Chemotherapy drugs that affect cells only when they are dividing are called cell-cycle specific.  Chemotherapy drugs that affect cells when they are at rest are called cell-cycle non-specific.  The scheduling of chemotherapy is set based on the type of cells, rate at which they divide, and the time at which a given drug is likely to be effective.  This is why chemotherapy is typically given in cycles.

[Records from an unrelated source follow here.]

(** ** The runs of the heap refine the life cycle *)

Section Refinement.
Context `{P : IpParams} `{I : ProtoIds} {W : Type} `{SystemLaws W}.
Implicit Types (w : W) (s : session) (st : net_state W) (hst : heap_state W).

Lemma abstracts_initial w0 : abstracts w0 (NetState w0 []) (HeapState w0 ∅).
Proof.
  split_and!; [done|apply net_inv_initial|]. intros p s. cbn.
  rewrite lookup_empty, elem_of_nil. naive_solver.
Qed.

(** A live cell is a session held, at some index. *)
Lemma abstracts_held w0 st hst p s :
  abstracts w0 st hst -> deref (hs_cells hst) p = Ok s ->
  exists i, sessions st !! i = Some (p, s).
Proof.
  intros (_ & _ & Hcells) Hd%deref_Ok. by apply list_elem_of_lookup_1, Hcells.
Qed.

(** The system changes, the sessions stay. *)
Lemma abstracts_same w0 st hst st' w' :
  abstracts w0 st hst -> net_step st st' ->
  world st' = w' -> sessions st' = sessions st ->
  abstracts w0 st' (HeapState w' (hs_cells hst)).
Proof.
  intros (Hw & Hinv & Hcells) Hstep <- Hs.
  split_and!; [done|by eapply net_inv_step|]. by rewrite Hs.
Qed.

Lemma abstracts_init w0 st hst iface ip port proto p s w' :
  abstracts w0 st hst ->
  net_init (world st) iface ip port proto = Ok (Some (p, s), w') ->
  abstracts w0 (NetState w' ((p, s) :: sessions st))
    (HeapState w' (<[p := Live s]> (hs_cells hst))).
Proof.
  intros (Hw & Hinv & Hcells) Hi.
  assert (Hinv' : net_inv w0 (NetState w' ((p, s) :: sessions st))).
  { eapply net_inv_step; [done|]. by eapply step_init. }
  split_and!; [done..|]. intros q t. cbn.
  destruct Hinv' as (Hnd & _). cbn in Hnd. apply list.NoDup_cons in Hnd as [Hp _].
  rewrite elem_of_cons, Hcells. destruct (decide (q = p)) as [->|Hne].
  - rewrite lookup_insert_eq. split; [|naive_solver].
    intros [[= ->] | Hin]; [done|]. destruct Hp.
    apply list_elem_of_fmap. exists (p, t). split; [done|]. by apply Hcells.
  - rewrite lookup_insert_ne by done. naive_solver.
Qed.

Lemma abstracts_free w0 st hst i p s err w' :
  abstracts w0 st hst -> sessions st !! i = Some (p, s) ->
  net_free (world st) p (session_id s) = (err, w') ->
  abstracts w0 (NetState w' (delete i (sessions st)))
    (HeapState w' (<[p := Freed]> (hs_cells hst))).
Proof.
  intros (Hw & Hinv & Hcells) Hi Hf.
  assert (Hinv' : net_inv w0 (NetState w' (delete i (sessions st)))).
  { eapply net_inv_step; [done|]. by eapply step_free. }
  split_and!; [done..|]. intros q t. cbn.
  destruct Hinv as (Hnd & _). destruct (decide (q = p)) as [->|Hne].
  - rewrite lookup_insert_eq. split; [|done]. intros Hin. exfalso.
    eapply (not_elem_of_delete (sessions st).*1 i p); [done|by rewrite list_lookup_fmap, Hi|].
    rewrite <-list_fmap_delete. apply list_elem_of_fmap. by exists (p, t).
  - rewrite lookup_insert_ne, <-Hcells by done. split; [apply elem_of_delete|].
    apply (elem_of_delete_ne _ i (p, s)); [done|congruence].
Qed.

(** A call through a pointer that returned has read a session that is
    held: splits the call [Hc] at its [deref]. *)
Ltac held_session Habs Hw Hc :=
  let s := fresh "s" in
  let Hd := fresh "Hd" in
  apply bind_Ok_inv in Hc as (s & Hd & Hc);
  destruct (abstracts_held _ _ _ _ _ Habs Hd) as [? ?]; rewrite <-Hw in Hc.

(** One call on the heap is one step of the life cycle. *)
Lemma heap_step_refines w0 st hst hst' :
  abstracts w0 st hst -> heap_step hst hst' ->
  exists st', net_step st st' /\ abstracts w0 st' hst'.
Proof.
  intros Habs Hstep. pose proof Habs as (Hw & _).
  destruct Hstep as [hst iface ip port proto p hst' Hc | hst p err hst' Hc
                    | hst p data n r hst' Hc | hst p buf n r buf' hst' Hc];
    rewrite <-?Hw in Hc.
  - apply bind_Ok_inv in Hc as ([[[q s]|] w'] & Hi & [= <- <-]).
    + rewrite <-Hw in Hi. eexists. split; [by eapply step_init|].
      by eapply abstracts_init.
    + rewrite <-Hw in Hi. eexists. split; [by eapply step_init_failed|].
      eapply abstracts_same; [done|by eapply step_init_failed|done..].
  - held_session Habs Hw Hc.
    destruct (net_free _ _ _) as [e w'] eqn:Hf. injection Hc as <- <-.
    eexists. split; [by eapply step_free|]. by eapply abstracts_free.
  - held_session Habs Hw Hc.
    destruct (net_send _ _ _ _) as [r' w'] eqn:Hs. injection Hc as <- <-.
    eexists. split; [by eapply step_send|].
    eapply abstracts_same; [done|by eapply step_send|done..].
  - held_session Habs Hw Hc.
    destruct (net_recv _ _ _ _) as [[r' b'] w'] eqn:Hs. injection Hc as <- <- <-.
    eexists. split; [by eapply step_recv|].
    eapply abstracts_same; [done|by eapply step_recv|done..].
Qed.

Lemma heap_run_abstracts w0 st hst hst' :
  abstracts w0 st hst -> rtc heap_step hst hst' ->
  exists st', rtc net_step st st' /\ abstracts w0 st' hst'.
Proof.
  intros Habs Hrun. revert st Habs.
  induction Hrun as [hst|hst hst1 hst' Hstep _ IH]; intros st Habs;
    [exists st; split; [apply rtc_refl|done]|].
  destruct (heap_step_refines _ _ _ _ Habs Hstep) as (st1 & Hs & Habs1).
  destruct (IH _ Habs1) as (st' & Hr & Habs'). eauto using rtc_l.
Qed.

(** C14: refinement.  Every run of calls on the heap that has defined
    behaviour, from the empty heap, is a run of the life cycle of [Net.v]:
    there is a state of the life cycle, reached by the same calls, with the
    same system and with the live cells as the sessions held. *)
Theorem heap_run_refines w0 hst :
  rtc heap_step (HeapState w0 ∅) hst ->
  exists st, rtc net_step (NetState w0 []) st /\ abstracts w0 st hst.
Proof. apply heap_run_abstracts, abstracts_initial. Qed.

(** The live cells of a reachable heap hold well-formed sessions, and none
    is at the null pointer. *)
Lemma heap_live_wf w0 hst p s :
  rtc heap_step (HeapState w0 ∅) hst ->
  hs_cells hst !! p = Some (Live s) ->
  p <> 0 /\ session_wf s.
Proof.
  intros Hrun Hp.
  destruct (heap_run_abstracts w0 (NetState w0 []) _ _ (abstracts_initial w0) Hrun)
    as (st & Hst & _ & _ & Hcells).
  apply Hcells in Hp.
  pose proof (sessions_wf_run _ _ (sessions_wf_initial w0) Hst) as Hwf.
  unfold sessions_wf in Hwf. rewrite list.Forall_forall in Hwf.
  exact (Hwf _ Hp).
Qed.

(** C26: a pointer can be read exactly when its block is live.  In every
    heap reached from the empty one, [*p] is defined if and only if [p] is
    a block that is allocated now and was not when the session layer
    started: the blocks that [net_init] returned and [net_free] has not
    freed. *)
Theorem deref_defined_iff_allocated w0 hst p :
  rtc heap_step (HeapState w0 ∅) hst ->
  (exists s, deref (hs_cells hst) p = Ok s)
  <-> p ∈ allocated (hs_world hst) ∖ allocated w0.
Proof.
  intros Hrun.
  destruct (heap_run_abstracts w0 (NetState w0 []) _ _ (abstracts_initial w0) Hrun)
    as (st & _ & Hw & Hinv & Hcells).
  destruct Hinv as (_ & _ & Hp0 & _ & Ha & _). rewrite <-Hw, Ha.
  setoid_rewrite deref_Ok. setoid_rewrite <-Hcells.
  rewrite elem_of_difference, elem_of_union, elem_of_list_to_set, list_elem_of_fmap.
  split.
  - intros [s Hin]. assert (p ∈ (sessions st).*1) as Hin'.
    { apply list_elem_of_fmap. by exists (p, s). }
    split; [left; by exists (p, s)|by apply Hp0].
  - intros [[([q s] & -> & Hin) | Hin] Hn]; [by exists s|done].
Qed.

(** The block of a live cell is allocated. *)
Lemma live_allocated w0 hst p s :
  rtc heap_step (HeapState w0 ∅) hst ->
  hs_cells hst !! p = Some (Live s) ->
  p ∈ allocated (hs_world hst).
Proof.
  intros Hrun Hp.
  destruct (heap_run_abstracts w0 (NetState w0 []) _ _ (abstracts_initial w0) Hrun)
    as (st & _ & Hw & Hinv & Hcells).
  destruct Hinv as (_ & _ & _ & _ & Ha & _). rewrite <-Hw, Ha.
  apply elem_of_union_l, elem_of_list_to_set, list_elem_of_fmap.
  exists (p, s). split; [done|]. by apply Hcells.
Qed.

(** The pointer [net_init] returns is not one a session is read through:
    [malloc] hands out a block that was not allocated, and the live cells
    are allocated. *)
Lemma net_init_fresh w0 hst iface ip port proto p s w' t :
  rtc heap_step (HeapState w0 ∅) hst ->
  net_init (hs_world hst) iface ip port proto = Ok (Some (p, s), w') ->
  hs_cells hst !! p <> Some (Live t).
Proof.
  intros Hrun (_ & _ & Hp & _)%net_init_resources Ht.
  destruct Hp. by eapply live_allocated.
Qed.

(** C28: a session does not change behind its pointer.  In every heap
    reached from the empty one, a call of [net_init], [net_free],
    [net_send] or [net_recv] leaves what is read through a live pointer as
    it was, unless the call is [net_free] on that pointer: [net_init] never
    returns a pointer that is in use, and no call writes to a session of
    another pointer. *)
Theorem live_session_stable w0 hst hst' p s :
  rtc heap_step (HeapState w0 ∅) hst ->
  heap_step hst hst' ->
  deref (hs_cells hst) p = Ok s ->
  deref (hs_cells hst') p = Ok s \/
  exists err, net_free_p hst p = Ok (err, hst').
Proof.
  intros Hrun Hstep Hp%deref_Ok.
  destruct Hstep as [hst iface ip port proto q hst' Hc | hst q err hst' Hc
                    | hst q data n r hst' Hc | hst q buf n r buf' hst' Hc].
  - left. apply deref_Ok.
    apply bind_Ok_inv in Hc as ([[[q' t]|] w'] & Hi & [= <- <-]); [cbn|done].
    rewrite lookup_insert_ne; [done|]. intros ->.
    by destruct (net_init_fresh _ _ _ _ _ _ _ _ _ s Hrun Hi).
  - destruct (decide (q = p)) as [->|Hne]; [right; by exists err|left].
    apply bind_Ok_inv in Hc as (t & _ & Hc).
    destruct (net_free _ _ _) as [e w']. injection Hc as <- <-.
    apply deref_Ok. cbn. by rewrite lookup_insert_ne.
  - left. apply bind_Ok_inv in Hc as (t & _ & Hc).
    destruct (net_send _ _ _ _) as [r' w']. injection Hc as <- <-. by apply deref_Ok.
  - left. apply bind_Ok_inv in Hc as (t & _ & Hc).
    destruct (net_recv _ _ _ _) as [[r' b'] w']. injection Hc as <- <- <-.
    by apply deref_Ok.
Qed.

End Refinement.

(** ** The theorems at concrete inputs *)

Section Witnesses.

Lemma example_heap_init :
  net_init_p (P:=small_params) (I:=matching_ids) (HeapState example_sim ∅)
    "eth0" example_src 80 6
  = Ok (1, example_heap).
Proof. by vm_compute. Qed.

Lemma example_heap_run :
  rtc (heap_step (P:=small_params) (I:=matching_ids))
    (HeapState example_sim ∅) example_heap.
Proof.
  eapply rtc_l; [|apply rtc_refl].
  exact (hstep_init _ _ _ _ _ _ _ example_heap_init).
Qed.

Lemma heap_run_refines_witness :
  exists st,
    rtc (net_step (P:=small_params) (I:=matching_ids)) (NetState example_sim []) st /\
    abstracts example_sim st example_heap.
Proof. exact (heap_run_refines _ _ example_heap_run). Defined.

Lemma deref_defined_iff_allocated_witness :
  (exists s, deref (hs_cells example_heap) 1 = Ok s)
  <-> 1 ∈ allocated (hs_world example_heap) ∖ allocated example_sim.
Proof.
  exact (deref_defined_iff_allocated (P:=small_params) (I:=matching_ids)
           _ _ 1 example_heap_run).
Defined.

Lemma example_heap_init_two :
  net_init_p (P:=small_params) (I:=matching_ids) example_heap
    "eth0" example_src 81 17
  = Ok (2, example_heap_two).
Proof. by vm_compute. Qed.

Lemma live_session_stable_witness :
  deref (hs_cells example_heap_two) 1 = Ok example_tcp_session \/
  exists err, net_free_p example_heap 1 = Ok (err, example_heap_two).
Proof.
  apply (live_session_stable (P:=small_params) (I:=matching_ids) example_sim
           example_heap _ 1 example_tcp_session example_heap_run
           (hstep_init _ _ _ _ _ _ _ example_heap_init_two)).
  reflexivity.
Defined.

End Witnesses.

Chemotherapy is most effective at killing cells that are rapidly dividing.  Unfortunately, chemotherapy does not know the difference between the cancerous cells and the normal cells. The "normal" cells will grow back and be healthy but in the meantime, side effects occur.  The "normal" cells most commonly affected by chemotherapy are the blood cells, the cells in the mouth, stomach and bowel, and the hair follicles; resulting in low blood counts, mouth sores, nausea, diarrhea, and/or hair loss.  Different drugs may affect different parts of the body.

Chemotherapy (anti-neoplastic drugs) is divided into five classes based on how they work to kill cancer.  Although these drugs are divided into groups, there is some overlap among some of the specific drugs.  The following are the types of chemotherapy:

Temodar is classified as an alkylating agent.  Alkylating agents are most active in the resting phase of the cell.  These drugs are cell-cycle non-specific.  There are several types of alkylating agents.

  • Mustard gas derivatives:  Mechlorethamine, Cyclophosphamide, Chlorambucil, Melphalan, and Ifosfamide. 
  • Ethylenimines:  Thiotepa and Hexamethylmelamine.
  • Alkylsulfonates:  Busulfan.
  • Hydrazines and Triazines: Altretamine, Procarbazine, Dacarbazine and Temodar. 
  • Nitrosureas:  Carmustine, Lomustine and Streptozocin.  Nitrosureas are unique because, unlike most chemotherapy, they can cross the blood-brain barrier.  They can be useful in treating brain tumors.
  • Metal salts:  Carboplatin, Cisplatin, and Oxaliplatin.

Temodar is similar to the drug dacarbazine.  It acts as a "pro-drug" meaning it needs to be transformed to its active (cancer fighting) form by the body's metabolism.

Note:  We strongly encourage you to talk with your health care professional about your specific medical condition and treatments. The information contained in this website is meant to be helpful and educational, but is not a substitute for medical advice.